Perché una volta può anche capitare di sbagliare. Ma perseverare è diabolico. E’ assurdo. E’ strano.
Qual è il legame sottile e profondo che lega i filibustieri che in continuazione guidano la Reggina al disastro sportivo, mentre la piazza li osanna e li difende? Denigrando quei pochi che hanno davvero a cuore il destino della Reggina e sin dal primo giorno non fanno altro che ripetere le stesse cose, poi confermate dai fatti?
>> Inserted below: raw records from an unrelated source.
Fixpoint all_int_space (s : string) : bool :=
  match s with
  | EmptyString => true
  | String c rest => is_int_space c && all_int_space rest
  end.

Fixpoint lstrip (s : string) : string :=
  match s with
  | EmptyString => EmptyString
  | String c rest => if is_int_space c then lstrip rest else s
  end.

(** The digits of [int(s)] after the sign: single underscores may separate
    digits, whitespace may follow.  [prev] tells whether the last character
    read was a digit. *)
Fixpoint int_digits (acc : Z) (prev : bool) (s : string) : option Z :=
  match s with
  | EmptyString => if prev then Some acc else None
  | String c rest =>
      match Validators.digit_of c with
      | Some v => int_digits (10 * acc + v) true rest
      | None =>
          if Ascii.eqb c "_" then
            (if prev then int_digits acc false rest else None)
          else if is_int_space c && prev && all_int_space rest then Some acc
          else None
      end
  end.

(** The number of digits in a string. *)
Fixpoint count_digits (s : string) : Z :=
  match s with
  | EmptyString => 0
  | String c rest =>
      match Validators.digit_of c with
      | Some _ => 1 + count_digits rest
      | None => count_digits rest
      end
  end.

(** [sys.int_max_str_digits], by default (CPython 3.11 and later): a
    decimal text of more digits is refused with ValueError. *)
Definition max_str_digits : Z := 4300.

Definition limited_digits (s : string) : option Z :=
  if max_str_digits <? count_digits s then None else int_digits 0 false s.

(** [int(s)] for a string of code points below 256; [None] is ValueError. *)
Definition py_int (s : string) : option Z :=
  match lstrip s with
  | String "-" rest => option_map Z.opp (limited_digits rest)
  | String "+" rest => limited_digits rest
  | s' => limited_digits s'
  end.
(** * DebtGuardianAgent: slicing, confidence scoring, localization and
      aggregation, embedded from the Python sources.

    Python [str] values that are scanned character by character (source
    text, unit code, file lines) are lists of characters; characters are the
    code points below 256.  Names, labels and dictionary keys are [string]s.
    Python [dict]s are finite maps ([gmap]).  Integers are [Z] or [nat]
    (counts), and the few floating point values that occur (confidence
    levels, the accessor ratio, the per-file average) are exact rationals:
    the only operations performed on them are comparisons against the
    constants 0.5, 0.6, 0.8 and one division of two small integers. *)

From Stdlib Require Import ZArith QArith Lqa Ascii String List Lia Permutation.
From stdpp Require Import base option list gmap strings.
Import ListNotations.
Close Scope Q_scope.
Local Open Scope nat_scope.

(** ** Python string primitives *)
Module PyStr.

Abbreviation text := (list ascii).

Definition newline : ascii := "010"%char.
Definition dquote : ascii := "034"%char.
Definition squote : ascii := "'"%char.
Definition backslash : ascii := "\"%char.
Definition lbrace : ascii := "{"%char.
Definition rbrace : ascii := "}"%char.

Definition of_string (s : string) : text := list_ascii_of_string s.

(** [str.isspace] on one character (code points below 256). *)
Definition is_space (c : ascii) : bool :=
  match c with
  | "009" | "010" | "011" | "012" | "013"
  | "028" | "029" | "030" | "031" | " "
  | "133" | "160" => true
  | _ => false
  end%char.

Fixpoint lstrip (s : text) : text :=
  match s with
  | c :: s' => if is_space c then lstrip s' else s
  | [] => []
  end.

Definition rstrip (s : text) : text := rev (lstrip (rev s)).

(** [s.strip()] *)
Definition strip (s : text) : text := rstrip (lstrip s).

(** [s.startswith(p)] *)
Fixpoint startswith (p s : text) : bool :=
  match p, s with
  | [], _ => true
  | a :: p', b :: s' => Ascii.eqb a b && startswith p' s'
  | _ :: _, [] => false
  end.
(** * Mira Soak Station: the configuration flow (config_flow.py)

    A shallow embedding of [SoakStationConfigFlow.async_step_user] and
    [show_selection_form], and the properties of device discovery,
    selection and pairing stated about them.

    Python dictionaries are finite maps ([gmap]); the insertion order a
    Python [dict] also keeps is not observed by any property below.
    Python [str] values are [string]s: the membership test ["Mira" in name]
    looks for a contiguous run of characters, which on UTF-8 encoded text
    is the same as a contiguous run of bytes.  Calls to [logger] change
    neither the value returned nor the flow object and are left out. *)

From Stdlib Require Import String Ascii List ZArith Bool.
From stdpp Require Import base option list strings gmap fin_maps.

Local Open Scope string_scope.

(** ** Python values and exceptions *)

(** The dynamically typed values that reach a configuration entry. *)
Inductive pyval : Type :=
| PyNone
| PyInt (z : Z)
| PyStr (s : string)
| PyBytes (b : list Byte.byte).

(** A raised exception: its class, its argument, and whether the class
    derives from [Exception] (what [except Exception] catches) or only
    from [BaseException] ([asyncio.CancelledError], [KeyboardInterrupt]). *)
Record PyExc : Type := mkExc {
  exc_class : string;
  exc_arg : string;
  is_Exception : bool
}.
Con società così mediocri la Reggina non potrà mai andare da nessuna parte. E la tifoseria è complice. O scema. Una tifoseria che in questa città in passato è arrivata persino a contestare duramente Lillo Foti, il grande Presidente della serie A, oggi tiene il sacco al maestro di Catania che ha avuto la società da un Sindaco dello stesso partito di un parente stretto del socio di Ballarino nella Fenice, un radiologo di Melito di Porto Salvo. Roba degna della rivoluzione. I nostri genitori avrebbero fatto un altro 1970. Invece oggi tutti zitti, tutti muti: anzi, addirittura, applausi e sostegno, Tribuna sold out anche per un derby di serie D con i biglietti che costano 35 euro come in serie A. Che degrado, questa città così piegata alla mediocrità. Completamente lobotomizzata.
In quello stesso bando, è stata invece scartata una cordata guidata da un multimiliardario in società con un gruppo di imprenditori reggini che comprendeva l’azienda energetica Myenergy, che pochi mesi fa ha rilevato la Viola Basket e la sta trascinando subito, in pochi mesi, alla promozione. No, non è inutile tornare al passato perchè solo capendo la radice del problema si può avere consapevolezza delle responsabilità e risolvere le cose.
Se volete il bene della Reggina, andate a Palazzo San Giorgio. Lì sono iniziati i problemi, e soltanto lì possono risolverli restituendo la società alla città.